As per her author, the theme looks best with “Front page displays” set to latest posts, but it does support a static page and blog posts on another page. It displays featured images on single posts and pages, but not on archive/list views. To learn more about Foxhound, check out the project on Github.

7. WReact

This is a WordPress starter theme with React JS integrated. It’s meant for you to learn React inside WordPress or to create your own theme. Visit the Github repository here.

8. Vladimir

Vladimir is another WordPress starter theme with React and Redux bundled inside. As per his author, it “should be used:

To learn how to include React and Redux in your WordPress site
To quickly start building themes which include React and Redux
As a starting point for your custom WordPress + React + Redux web applications”.

You can go to the Github repo or read a tutorial on his blog.

9. Black Hawk

In this React-based WordPress theme all the data is fetched using WordPress REST API and rendered using React. It uses Bootstrap for styling its views and components. Learn more on Github.

10. A React+Redux WordPress theme

This is the last WordPress theme built with ReactJS in our selection. Its features include dynamic menus (main menu + footer menu), category archive pages, search, tags, Bootstrap 4, threaded-comments, etc. You can check out the project on Github or see the live theme on the author’s personal site.

Final thoughts

Some of these themes are small projects in development and others were just an experiment. But they all are a great way to learn about how React can be used with the REST API to create better and faster experiences with WordPress.

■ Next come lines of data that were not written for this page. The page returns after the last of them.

Lemma split_group_elements_witness :
  exists groups,
    split [10; 20; 30; 40; 50; 60; 70]%Z 3 = Ok groups
    /\ nth (Z.to_nat 1) (nth (Z.to_nat 1) groups []) 0%Z
       = nth (Z.to_nat (1 * (7 / 3) + Z.min 1 (7 mod 3) + 1))
             [10; 20; 30; 40; 50; 60; 70]%Z 0%Z.
Proof.
  apply (@split_group_elements Z [10; 20; 30; 40; 50; 60; 70]%Z 3 1 1 0%Z);
    [lia | lia | vm_compute; split; [discriminate | reflexivity]].
Defined.

(** X2.  Splitting the empty sequence into [n > 0] groups gives [n] empty
    groups. *)
Theorem split_empty (A : Type) (n : Z) :
  (0 < n)%Z -> split (@nil A) n = Ok (repeat [] (Z.to_nat n)).
Proof.
  intros Hn. unfold split, py_divmod.
  destruct (Z.eqb_spec n 0) as [->|_]; [lia|].
  cbn [bind length]. f_equal.
  rewrite map_ext with (g := fun _ => @nil A).
  - rewrite map_const. unfold py_range.
    now rewrite length_map, length_seq.
  - intros i. unfold py_slice. cbn [length].
    now rewrite skipn_nil, firstn_nil.
Qed.

Lemma split_empty_witness :
  split (@nil R) 3 = Ok [[]; []; []].
Proof.
  apply (@split_empty R 3). lia.
Defined.

(** ** Sums of groups *)

Lemma fold_left_Rplus_acc (l : list R) (acc : R) :
  fold_left Rplus l acc = acc + fold_left Rplus l 0.
Proof.
  revert acc; induction l as [|x l IH]; intros acc; simpl.
  - ring.
  - rewrite IH, (IH (0 + x)). ring.
Qed.

Lemma py_sum_cons (x : R) (l : list R) : py_sum (x :: l) = x + py_sum l.
Proof.
  unfold py_sum; simpl. rewrite fold_left_Rplus_acc. ring.
Qed.

Lemma py_sum_app (l1 l2 : list R) : py_sum (l1 ++ l2) = py_sum l1 + py_sum l2.
Proof.
  unfold py_sum. rewrite fold_left_app. apply fold_left_Rplus_acc.
Qed.

Lemma py_sum_concat (gs : list (list R)) :
  py_sum (concat gs) = py_sum (map py_sum gs).
Proof.
  induction gs as [|g gs IH]; simpl; trivial.
  now rewrite py_sum_app, py_sum_cons, IH.
Qed.

(** ** The shape of the daily series *)

Section Rate_facts.
Variables Qi D B dlim : R.
Hypothesis HQ : 0 < Qi.
Hypothesis HD : 0 < D < 1.
Hypothesis HB : 0 < B.
Hypothesis Hd : 0 < dlim < 1.

Local Abbreviation Dn := (Dnom D B).
Local Abbreviation dl := (Dlimnom dlim).
Local Abbreviation ql := (Qlim Qi D B dlim).
Local Abbreviation ty := (Tyears Qi D B dlim).
Local Abbreviation tl := (Tlim Qi D B dlim).

Lemma Qlim_positive : 0 < ql.
Proof.
  unfold Qlim. apply Rmult_lt_0_compat; [assumption | apply Rpower_positive].
Qed.

Lemma day_base_ge_1 (t : Z) : (0 <= t)%Z -> 1 <= 1 + B * Dn * IZR t / 365.
Proof.
  intros Ht. pose proof (Dnom_positive HD HB).
  pose proof (IZR_le 0 t Ht).
  assert (0 <= B * Dn * IZR t)
    by (apply Rmult_le_pos; [apply Rmult_le_pos|]; lra).
  lra.
Qed.

Lemma Rate_positive (t : Z) : (0 <= t)%Z -> 0 < Rate Qi D B dlim t.
Proof.
  intros Ht. unfold Rate. destruct (t <? tl)%Z.
  - apply Rdiv_lt_0_compat; [assumption | apply Rpower_positive].
  - apply Rmult_lt_0_compat; [apply Qlim_positive | apply exp_pos].
Qed.

Lemma Rate_declines_hyperbolic (t t' : Z) :
  (0 <= t <= t')%Z -> (t' < tl)%Z ->
  Rate Qi D B dlim t' <= Rate Qi D B dlim t.
Proof.
  intros [H0 Hle] Hlt. unfold Rate.
  destruct (Z.ltb_spec t tl); [|lia].
  destruct (Z.ltb_spec t' tl); [|lia].
  pose proof (Dnom_positive HD HB).
  pose proof (day_base_ge_1 H0).
  pose proof (IZR_le _ _ Hle).
  assert (0 < B * Dn) by nra.
  assert (0 < 1 / B) by (apply Rdiv_lt_0_compat; lra).
  pose proof (Rle_Rpower_l (1 + B * Dn * IZR t / 365)
                (1 + B * Dn * IZR t' / 365) (1 / B) ltac:(lra) ltac:(nra)).
  unfold Rdiv at 1 4.
  apply Rmult_le_compat_l; [lra|].
  apply Rinv_le_contravar; [apply Rpower_positive | assumption].
Qed.

Lemma Rate_declines_exponential (t t' : Z) :
  (tl <= t)%Z -> (t <= t')%Z ->
  Rate Qi D B dlim t' <= Rate Qi D B dlim t.
Proof.
  intros Hge Hle. unfold Rate.
  destruct (Z.ltb_spec t tl); [lia|].
  destruct (Z.ltb_spec t' tl); [lia|].
  pose proof (Dlimnom_positive Hd). pose proof Qlim_positive.
  pose proof (IZR_le _ _ Hle).
  apply Rmult_le_compat_l; [lra|].
  apply exp_monotone. nra.
Qed.

Lemma Rate_at_Tlim : Rate Qi D B dlim tl = ql.
Proof.
  unfold Rate. rewrite Z.ltb_irrefl.
  replace (- dl * (IZR tl - IZR tl) / 365) with 0 by field.
  rewrite exp_0. ring.
Qed.

(** A day before the computed transition but after the exact one already
    has a rate below [qlim]. *)
Lemma Rate_below_qlim (t : Z) :
  (t < tl)%Z -> ty < IZR t / 365 -> Rate Qi D B dlim t < ql.
Proof.
  intros Hlt Hy. unfold Rate.
  destruct (Z.ltb_spec t tl); [|lia].
  rewrite (@Qlim_alt Qi D B dlim HD HB Hd).
  pose proof (Dnom_positive HD HB). pose proof (Dlimnom_positive Hd).
  pose proof (@base_at_Tyears Qi D B dlim ltac:(lra) HD HB Hd) as Hb.
  assert (0 < Dn / dl) by (apply Rdiv_lt_0_compat; lra).
  assert (0 < B * Dn) by nra.
  assert (0 < 1 / B) by (apply Rdiv_lt_0_compat; lra).
  assert (Dn / dl < 1 + B * Dn * IZR t / 365) by nra.
  pose proof (Rlt_Rpower_l (Dn / dl) (1 + B * Dn * IZR t / 365) (1 / B)
                ltac:(lra) ltac:(lra)).
  unfold Rdiv at 1 4.
  apply Rmult_lt_compat_l; [lra|].
  apply Rinv_lt_contravar; [|assumption].
  apply Rmult_lt_0_compat; apply Rpower_positive.
Qed.

Lemma m_ceil_nonpositive (x : R) : x <= 0 -> (m_ceil x <= 0)%Z.
Proof.
  intros Hx. destruct (m_ceil_spec x) as [H1 _].
  assert (IZR (m_ceil x) < IZR 1) by lra.
  apply lt_IZR in H. lia.
Qed.

Lemma Tyears_closed : ty = (/ dl - / Dn) / B.
Proof.
  unfold Tyears. rewrite rate_ratio_power by lra.
  pose proof (Dnom_positive HD HB). pose proof (Dlimnom_positive Hd).
  field. repeat split; lra.
Qed.

Lemma Tlim_positive_iff : (0 < tl)%Z <-> dl < Dn.
Proof.
  pose proof (Dnom_positive HD HB) as HDn.
  pose proof (Dlimnom_positive Hd) as Hdl.
  pose proof (@base_at_Tyears Qi D B dlim ltac:(lra) HD HB Hd) as Hy.
  assert (HBD : 0 < B * Dn) by nra.
  assert (Hr : Dn / dl * dl = Dn) by (field; lra).
  split.
  - intros Hpos. destruct (Rlt_le_dec dl Dn) as [|Hge]; [assumption|].
    exfalso.
    assert (Dn / dl <= 1) by nra.
    assert (ty <= 0) by nra.
    pose proof (m_ceil_nonpositive H0). unfold Tlim in Hpos. lia.
  - intros Hlt.
    assert (1 < Dn / dl) by nra.
    assert (0 < ty) by nra.
    pose proof (m_ceil_positive H0). unfold Tlim. lia.
Qed.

Building WordPress themes with JavaScript tools like React JS and the REST API has also important benefits in terms of performance, design, and productivity.

As mentioned above, it opens a world of possibilities including storing and pre-fetching content, animations within themes, and the ability to create offline experiences using Service Workers. These advances are receiving a lot of of attention from developers who are improving their performance and expanding their functionality.

We believe that this JavaScript-based approach will accelerate things in the WordPress ecosystem in 2020. Maybe it’s time to start getting familiar with it!